With that in mind, what we realized was orienting ourselves and our clients around complex problems was not much different than orienteering through forests and mountains: you need the right gear, to understand the terrain, and prepare for things out of your control like storms or bears. Climate problems present many challenges that are best approached with planning, experience, and thought, essentially a guide.
As we find patterns amongst our work helping clients unlock climate action, we are excited to discuss a new service offering called Trailpass currently in its early genesis at our next Off the Climate Record event where we will explain more about how it can orient your organization around your biggest climate related challenges. We hope you can join us!
Where we’ll be
- Join us online at our Next Off the Climate Record on March 2, 2023 at 1 PM Mountain to discuss the above mentioned Trailpass. Check out the event details to find out more.

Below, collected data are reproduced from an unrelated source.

(* ===== verification/DriverRun.v ===== *)
(** * From the chain to the runs of the main loop

    The state the service answers from is one the main loop reaches with the whole
    input, so that all that holds of every run holds of it. *)
From S2P Require Import Prelude GoStd Decimal Script Utils Json Model History Swap Bip322 CommitJson Indexer CondApprove Ledger LedgerSpec LedgerFrame LedgerRep LedgerProof Samples LedgerRun Modules Commit PreVerify CherryPick CommitFlow MainLoop Tables Save Load Driver LoopFrames LoopLedger LoopRun.

(** ** A clean index *)
Definition kept (g : BRC20ModuleIndexer) (p : string * loc) : Prop :=
  negb (from_option holds_nothing true (G.Balances g !! p.2)) = true.
#[global] Instance kept_dec g p : Decision (kept g p).
Proof. unfold kept. apply _. Defined.
Definition index_of_kept g : gmap string (gmap string loc) :=
  fmap (M := gmap string) (base.filter (kept g)) (G.TokenUsersBalanceData g).
(** Every entry has its object, and none has nothing. *)
Record clean g : Prop := {
  cl_object : map_Forall (λ _, map_Forall (λ _ l, is_Some (G.Balances g !! l))) (G.TokenUsersBalanceData g);
  cl_index : index_of_kept g = G.TokenUsersBalanceData g;
}.

Lemma clean_up_eq g :
  clean_up g = if bool_decide (map_Forall (λ _, map_Forall (λ _ l, is_Some (G.Balances g !! l))) (G.TokenUsersBalanceData g))
    then (Ret tt, g <| G.TokenUsersBalanceData := index_of_kept g |>) else (Panic nil_deref, g).
Proof. unfold clean_up, mbind, GoM_bind, get. by case_bool_decide. Qed.
Lemma clean_up_clean g : clean g → clean_up g = (Ret tt, g).
Proof.
  intros [Ho Ei]. rewrite clean_up_eq, bool_decide_eq_true_2 by done. f_equal. rewrite Ei. by destruct g.
Qed.
Lemma cleaned_clean g g' : clean_up g = (Ret tt, g') → clean g'.
Proof.
  rewrite clean_up_eq. case_bool_decide as Ho; [|done]. intros [= <-]. split.
  - intros t users Hu a l Hl. revert Hu. rsimpl. unfold index_of_kept. rewrite lookup_fmap.
    destruct (G.TokenUsersBalanceData g !! t) as [users0|] eqn:E; [|done]. intros [= <-].
    apply map_lookup_filter_Some in Hl as [Hl _]. by eapply Ho.
  - unfold index_of_kept at 1. rsimpl. unfold index_of_kept. rewrite <-map_fmap_compose. apply map_fmap_ext.
    intros t users _. apply map_filter_filter_l. by intros.
Qed.
Lemma PurgeHistoricalData_clean g : clean g → clean (PurgeHistoricalData g).
Proof. by intros [? ?]; split. Qed.
Lemma Init_clean : clean Init.
Proof. split; [done|]. apply fmap_empty. Qed.

(** ** An empty database *)
Lemma row_order_nil `{Postgres} {A} : row_order (@nil A) = [].
Proof. apply Permutation_nil. symmetry. apply row_order_perm. Qed.

(** Loading makes the map of withdraw requests, and nothing else. *)
Lemma LoadDataFromDB_empty `{GoUnicode, Postgres} :
  LoadDataFromDB empty_db Init = (Ret tt, started (Some ∅)).
Proof.
  assert (∀ {S M R} (f : M → R → GoM S M) m, fold_rows f m (row_order []) = mret m) as Hf.
  { intros. by rewrite row_order_nil. }
  assert (LoadFromDbTickerInfoMap empty_db = mret ∅) as E1 by apply Hf.
  assert (∀ infos, LoadFromDbUserTokensBalanceData empty_db infos = mret ∅) as E2 by (intros; apply Hf).
  assert (∀ infos, LoadFromDBValidTransferMap empty_db infos = mret ∅) as E3 by (intros; apply Hf).
  assert (LoadFromDBModuleInfoMap empty_db = ∅) as E4 by (unfold LoadFromDBModuleInfoMap; simpl; by rewrite row_order_nil).
  assert (LoadFromDBSwapApproveMap empty_db = mret ∅) as E5 by apply Hf.
  assert (LoadFromDBSwapCondApproveMap empty_db = mret ∅) as E6 by apply Hf.
  assert (LoadFromDBSwapWithdrawMap empty_db = mret ∅) as E7 by apply Hf.
  assert (LoadFromDBSwapCommitMap empty_db = ∅) as E8
    by (unfold LoadFromDBSwapCommitMap; simpl; unfold latest, not_moved; simpl; by rewrite row_order_nil).
  unfold LoadDataFromDB, load_ledger, load_modules.
  rewrite E1, E4, E5, E6, E7, E8. unfold mbind, GoM_bind. cbn [fatal mret GoM_ret modify].
  rewrite E2. cbn [fatal mret GoM_ret]. rewrite E3. unfold UserTokensBalanceMap2TokenUsersBalanceMap.
  rewrite map_to_list_empty, fmap_empty. reflexivity.
Qed.

(** ** Batches *)
Section driver.
Context `{GoUnicode, MapOrder, Config, BtcAddr, Btcd, Postgres}.
Context (external : list SwapFunctionResultCheckState).
Implicit Types (g : BRC20ModuleIndexer).

Lemma on_index_inv {A} (m : Idx A) s a s' :
  on_index m s = (Ret a, s') →
  m (Svc.Index s) = (Ret a, Svc.Index s') ∧ Svc.Tables s' = Svc.Tables s.
Proof. unfold on_index, zoom. destruct (m (Svc.Index s)) as [o g]. by intros [= -> <-]. Qed.

Lemma end_height_inv s lastHeight s' :
  end_height lastHeight s = (Ret tt, s') →
  (G.Durty (Svc.Index s) = false ∧ s' = s) ∨
  (G.Durty (Svc.Index s) = true ∧ SaveDataToDB lastHeight (Svc.Index s) (Svc.Tables s) = Ret (Svc.Tables s') ∧
   Svc.Index s' = PurgeHistoricalData (Svc.Index s)).
Proof.
  intros (s1 & s2 & [= <- <-] & E)%bind_ret_inv. revert E. destruct (G.Durty (Svc.Index s)); simpl; [|by intros [= <-]; left].
  intros (lines & s2 & E2 & (db & s3 & E3 & [= <-])%bind_ret_inv)%bind_ret_inv. right.
  unfold lift in *. injection E2 as _ <-. injection E3 as E3 <-. done.
Qed.

Lemma end_height_run ok past s lastHeight s' :
  loop_run external ok past (Svc.Index s) → clean (Svc.Index s) → end_height lastHeight s = (Ret tt, s') →
  loop_run external ok past (Svc.Index s') ∧ clean (Svc.Index s').
Proof.
  intros Hr Hc [[_ ->]|(_ & _ & ->)]%end_height_inv; [done|].
  split; [by constructor|by apply PurgeHistoricalData_clean].
Qed.

Lemma loop_clean items g g' : ProcessUpdateLatestBRC20Loop external items g = (Ret tt, g') → clean g'.
Proof.
  unfold ProcessUpdateLatestBRC20Loop.
  intros (u & g1 & _ & (u' & g2 & _ & E)%bind_ret_inv)%bind_ret_inv. by eapply cleaned_clean.
Qed.

Lemma by_height_run ok past s lastHeight batch input now s' :
  loop_run external ok past (Svc.Index s) → clean (Svc.Index s) → items_ok ok past (batch ++ input) →
  (batch ≠ [] → lastHeight ≠ 0) → Forall (λ i, Data.Height i.2 ≠ 0) input →
  by_height external lastHeight batch (input ++ [(now, finish)]) s = (Ret tt, s') →
  loop_run external ok (past ++ batch ++ input) (Svc.Index s') ∧ clean (Svc.Index s').
Proof.
  revert past s lastHeight batch. induction input as [|i input IH]; intros past s lastHeight batch Hr Hc Hok Hb Hin; simpl.
  - destruct (bool_decide_reflect (batch ≠ [])) as [Hne|He]; simpl.
    + rewrite (proj2 (Z.eqb_neq lastHeight 0)) by auto. simpl.
      intros (u & s1 & [E1 _]%on_index_inv & (u' & s2 & E2 & [= <-])%bind_ret_inv)%bind_ret_inv. destruct u, u'.
      rewrite app_nil_r in *. eapply end_height_run; [|by eapply loop_clean|exact E2]. by eapply run_batch.
    + apply dec_stable in He as ->. rewrite app_nil_r. by intros [= <-].
  - inversion_clear Hin as [|? ? Hi Hin']. destruct (_ && _) eqn:Eb.
    + intros (u & s1 & [E1 _]%on_index_inv & (u' & s2 & E2 & E3)%bind_ret_inv)%bind_ret_inv. destruct u, u'.
      destruct (end_height_run ok (past ++ batch) s1 lastHeight s2) as [Hr2 Hc2]; [|by eapply loop_clean|done|].
      { eapply run_batch; [done| |exact E1]. intros dn j Hj. apply Hok. by eapply prefix_app_r. }
      apply (IH (past ++ batch) s2 (Data.Height i.2) [i]) in E3; try done.
      * by rewrite <-app_assoc in E3.
      * intros dn j Hj. rewrite <-app_assoc. apply Hok. rewrite <-app_assoc. by apply prefix_app.
    + intros E. apply (IH past s (Data.Height i.2) (batch ++ [i])) in E; try done.
      * by rewrite <-app_assoc in E.
      * by rewrite <-app_assoc.
Qed.

(** Without rows the input is read from the height asked for. *)
Lemma resume_empty startHeight : 0 ≤ startHeight → resume_height startHeight empty_db = startHeight.
Proof.
  intros Hs. unfold resume_height. destruct (Z.ltb_spec startHeight (GetBrc20LatestHeightFromDB empty_db)) as [Hl|]; [|done].
  cbn in Hl. lia.
Qed.

(** C12: What the service answers from is a state of the main loop: started on an empty
    database, when the whole input has been handled height by height, with the state
    saved and the records of a height dropped in between, the published state is one
    the main loop reaches with exactly that input. *)
Theorem ProcessUpdateLatestBRC20SwapInit_refines ok startHeight now load s s' :
  Svc.Tables s = empty_db → 0 ≤ startHeight →
  items_ok ok [] (load startHeight) → Forall (λ i, Data.Height i.2 ≠ 0) (load startHeight) →
  ProcessUpdateLatestBRC20SwapInit external startHeight now load s = (Ret tt, s') →
  loop_run external ok (load startHeight) (Svc.Index s').
Proof.
  intros Et Hs Hok Hin (s0 & s1 & [= <- <-] & (u & s2 & [= <- <-] & (u1 & s3 & [E1 _]%on_index_inv & (u2 & s4 & E2 & [E3 _]%on_index_inv)%bind_ret_inv)%bind_ret_inv)%bind_ret_inv)%bind_ret_inv.
  rewrite Et in *.
  rewrite (resume_empty _ Hs) in E2. destruct u1, u2. simpl in E1. rewrite LoadDataFromDB_empty in E1. injection E1 as E1.
  destruct (by_height_run ok [] s3 (u32 startHeight) [] (load startHeight) now s4) as [Hr Hc]; try done.
  { rewrite <-E1. apply run_init. }
  { rewrite <-E1. by split. }
  rewrite (clean_up_clean _ Hc) in E3. injection E3 as E3. by rewrite <-E3.
Qed.
End driver.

- We’re rolling deep to the Commodity Classic in Orlando, Florida from March 8–11 to bring education and impact to commodity farming. We will be connecting with farmers about our work on gaps in soil health programs, critical needs in quantifying land use conversion and collaboration across USDA Partnership for Climate Smart Commodities projects. Will we see you there? Please get in touch if so.
- Thank you for voting to support a SXSW panel we are presenting at. If you’re in Austin, Texas on March 11th, please come hear Dr. Nick Goeser along with experts Dr. Becky Bart and Dr. Drew Schwartz on the Plants, People & Planet: Microbes Rule Health panel.
What I’m reading
- Ken Ferrie’s Big 10 Agronomic Lessons. This AgWeb article is a useful grounding for folks in the production agricultural sector working on sustainability initiatives to be reminded of what might be producers’ biggest concerns.
- Soil energetics: A unifying framework to quantify soil functionality. This technical paper presents a way to consider the interrelationship between biological, physical and chemical systems in the face of new management techniques to improve soil health across different climates and changing weather patterns.
- Referenced above, World Wildlife Fund’s article: Greenhouse Gas Accounting Efforts Undermined by Disparate Tools and Frameworks
Can you help?
- We’re running into a lot of red tape as it relates to definitions. Sometimes, good ideas that a funder should care about don’t seem to matter because they aren’t included in strict definitions or because terms such as “climate smart agriculture” are poorly defined. Do you have experience or similar frustrations seeing where progress has or hasn’t been made in service of practicality? We’d love to hear from you.
My partner is part of the local Search and Rescue (SAR) team where we live in the North Fork Valley in Colorado. Last weekend I had the opportunity to accompany her on an SAR hut trip focused on avalanche rescue training. It was a humbling and inspiring experience that reminded me of the importance of general preparedness, recreating responsibly, the first responders who selflessly act when disasters arise and citizen self-organization for societal well-being. When life is at risk, harmonization and unity quickly come into play and priorities shift away from self-centeredness to acting to save lives. Experiencing that unity was powerful: it was a transcendence beyond political, cultural, and class differences, something I yearn for in the climate space.